Dois dias de conversa com técnicos de Camaçari, um pólo de indústrias pesadas, mostram que jornalismo ambiental não é falar sempre dos mesmos problemas.

Na tela e em cores, despontando como ilhas vulcânicas das ondas mansas que embalam os relatórios de qualidade do ar no Pólo Petroquímico Camaçari, os picos repentinos de poluição pareciam ainda maiores do que nos gráficos onde anos atrás foram avistados pela primeira vez . (...) E devem ter inquietado os técnicos como faziam agora a platéia se remexer nas cadeiras do auditório escuro, entre quatro paredes cegas, no núcleo de convenções de um hotel turístico, a poucos passos do verão sem-fim que lá fora punha à disposição dos presentes mais um dia de praia no litoral baiano.

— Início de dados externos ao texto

(* ===== verification/PyFloat.v ===== *)
(** * PyFloat: Python's [float] as IEEE 754 binary64

    The executable specification floats of the Standard Library ([SpecFloat])
    at precision 53 and maximal exponent 1024: every operation rounds to
    nearest even, as CPython's do.  [math.exp] is a C-library function, so the
    components that use it take it as a parameter. *)
From S2P Require Import Prelude.
From Stdlib Require Export SpecFloat.
From stdpp Require Import decidable.

Abbreviation float := spec_float.
Definition prec : Z := 53.
Definition emax : Z := 1024.

Definition fadd : float → float → float := SFadd prec emax.
Definition fsub : float → float → float := SFsub prec emax.
Definition fmul : float → float → float := SFmul prec emax.
Definition fdiv : float → float → float := SFdiv prec emax.
Definition fneg : float → float := SFopp.

(** [float(n)] of an integer, and an integer's true division by another. *)
Definition of_Z (n : Z) : float := binary_normalize prec emax n 0 false.
Definition of_ratio (n d : Z) : float := fdiv (of_Z n) (of_Z d).

Definition fltb (x y : float) : bool := SFltb x y.
Definition fleb (x y : float) : bool := SFleb x y.
Definition feqb (x y : float) : bool := SFeqb x y.

(** [max(x, y)] and [min(x, y)] keep the first argument unless the second is
    strictly better; a NaN never is. *)
Definition py_max (x y : float) : float := if fltb x y then y else x.
Definition py_min (x y : float) : float := if fltb y x then y else x.

(** [sum] of a list of floats: the running sum and what rounding lost of it. *)
Definition sum_step (s : float * float) (x : float) : float * float :=
  let '(total, lost) := s in
  let t := fadd total x in
  (t, fadd lost (if fleb (SFabs x) (SFabs total) then fadd (fsub total t) x else fadd (fsub x t) total)).
Definition is_finite_nonzero (x : float) : bool := match x with S754_finite _ _ _ => true | _ => false end.
Definition py_sum (l : list float) : float :=
  let '(total, lost) := foldl sum_step (of_Z 0, of_Z 0) l in if is_finite_nonzero lost then fadd total lost else total.

Definition is_nan (x : float) : bool := match x with S754_nan => true | _ => false end.

Global Instance float_eq_dec : EqDecision float.
Proof. solve_decision. Defined.

(** ** Comparison facts *)
Lemma fltb_compare x y : fltb x y = true ↔ SFcompare x y = Some Lt.
Proof. unfold fltb, SFltb. destruct (SFcompare x y) as [[]|]; naive_solver. Qed.

Lemma fleb_compare x y :
  fleb x y = true ↔ SFcompare x y = Some Lt ∨ SFcompare x y = Some Eq.
Proof. unfold fleb, SFleb. destruct (SFcompare x y) as [[]|]; naive_solver. Qed.

Lemma fltb_fleb x y : fltb x y = true → fleb x y = true.
Proof. rewrite fltb_compare, fleb_compare. auto. Qed.

Lemma fcompare_swap x y :
  SFcompare x y = CompOpp <$> SFcompare y x.
Proof.
  destruct x as [[]|[]| |[] mx ex], y as [[]|[]| |[] my ey]; simpl; try done;
    rewrite (Z.compare_antisym ey ex);
    destruct (ey ?= ex)%Z; simpl; try done;
    rewrite (Pos.compare_cont_antisym my mx Eq); by destruct (Pos.compare_cont Eq my mx).
Qed.

Lemma fcompare_refl x : is_nan x = false → SFcompare x x = Some Eq.
Proof.
  destruct x as [[]|[]| |[] m e]; simpl; try done;
    rewrite Z.compare_refl; by rewrite Pos.compare_cont_refl.
Qed.

Lemma fleb_refl x : is_nan x = false → fleb x x = true.
Proof. intros. rewrite fleb_compare, fcompare_refl; auto. Qed.

Lemma fleb_or_fltb x y :
  is_nan x = false → is_nan y = false → fleb x y = true ∨ fltb y x = true.
Proof.
  intros Hx Hy. rewrite fleb_compare, fltb_compare, (fcompare_swap y x).
  destruct (SFcompare x y) as [[]|] eqn:E; simpl; auto.
  destruct x as [[]|[]| |[] mx ex], y as [[]|[]| |[] my ey]; simpl in *; try done;
    destruct (ex ?= ey)%Z; done.
Qed.

(** A clamp [max(lo, min(hi, x))] lies between its bounds, NaN included. *)
Lemma py_clamp lo hi x :
  is_nan lo = false → is_nan hi = false → fleb lo hi = true →
  fleb lo (py_max lo (py_min hi x)) = true ∧ fleb (py_max lo (py_min hi x)) hi = true.
Proof.
  intros Hlo Hhi Hle. unfold py_max, py_min.
  destruct (fltb x hi) eqn:E1.
  - destruct (fltb lo x) eqn:E2; auto using fltb_fleb, fleb_refl.
  - destruct (fltb lo hi) eqn:E2; auto using fltb_fleb, fleb_refl.
Qed.

(** ** The order of the floats

    Away from NaN, comparing floats is comparing keys: the class and sign, then
    exponent and mantissa, mirrored for negatives. *)
Definition fkey (x : float) : Z * Z * Z :=
  (match x with
   | S754_zero _ | S754_nan => (0, 0, 0)
   | S754_infinity s => (if s then -2 else 2, 0, 0)
   | S754_finite s m e => if s then (-1, -e, -Zpos m) else (1, e, Zpos m)
   end)%Z.
Definition key_lt (a b : Z * Z * Z) : Prop :=
  (a.1.1 < b.1.1 ∨ a.1.1 = b.1.1 ∧ (a.1.2 < b.1.2 ∨ a.1.2 = b.1.2 ∧ a.2 < b.2))%Z.

Lemma key_lt_trans a b c : key_lt a b → key_lt b c → key_lt a c.
Proof. unfold key_lt. lia. Qed.
Lemma key_lt_irrefl a : ¬ key_lt a a.
Proof. unfold key_lt. lia. Qed.
Lemma key_total a b : key_lt a b ∨ a = b ∨ key_lt b a.
Proof.
  destruct a as [[a1 a2] a3], b as [[b1 b2] b3]; unfold key_lt; simpl.
  destruct (decide (a1 = b1)) as [->|]; [|lia]. destruct (decide (a2 = b2)) as [->|]; [|lia].
  destruct (decide (a3 = b3)) as [->|]; [auto|lia].
Qed.

Lemma fltb_key x y :
  is_nan x = false → is_nan y = false → fltb x y = true ↔ key_lt (fkey x) (fkey y).
Proof.
  intros Hx Hy. rewrite fltb_compare. unfold key_lt.
  destruct x as [[]|[]| |[] m e], y as [[]|[]| |[] m' e']; simpl in *; try done;
    try (split; [done|lia]); try (split; [lia|done]);
    destruct (Z.compare_spec e e'); simpl; try (split; [done|lia]); try (split; [lia|done]);
    change (Pos.compare_cont Eq m m') with (Pos.compare m m');
    destruct (Pos.compare_spec m m'); simpl; (split; [|]); intros; try done; lia.
Qed.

Não é preciso dizer mais. Já deu para entender que se tratava de um seminário (...). No caso, era um seminário sobre jornalismo ambiental. E naquele momento ele se dividia entre o jornalismo, que ocupava a maior parte da platéia, e a ordem do dia ambiental, que estava de pé no palco. Falando, o químico Demósthenes Miranda de Carvalho dava a impressão de saber, por experiência própria, o efeito que aquele flagrante de poluição do ar teria sobre os repórteres, a essa altura meio entorpecidos na audiência pela longa exposição a gráficos complicados e símbolos indecifráveis. Era aquela hora do dia em que o sol bate tinindo num mar resplandescente. E todo mundo sabe que palestra com muito número no Powerpoint é mistura indigesta até para ruminar o café da manhã.

(...)

O alagoano Manoel Maia Rocha, do alto de seu PhD em recursos hídricos, que para espanto dos colegas preferiu aplicar no Nordeste brasileiro depois de sete anos de estudo no Canadá, contava como se monitora, protege ou recupera a água do subsolo num terreno ocupado por indústrias tradicionalmente poluentes e sujeitas a vazamentos tóxicos, quando esbarrou sem querer na transposição do Rio São Francisco. É o tipo do assunto que, em boca de político, costuma espadanar nas páginas dos jornais sem dar um passo à frente.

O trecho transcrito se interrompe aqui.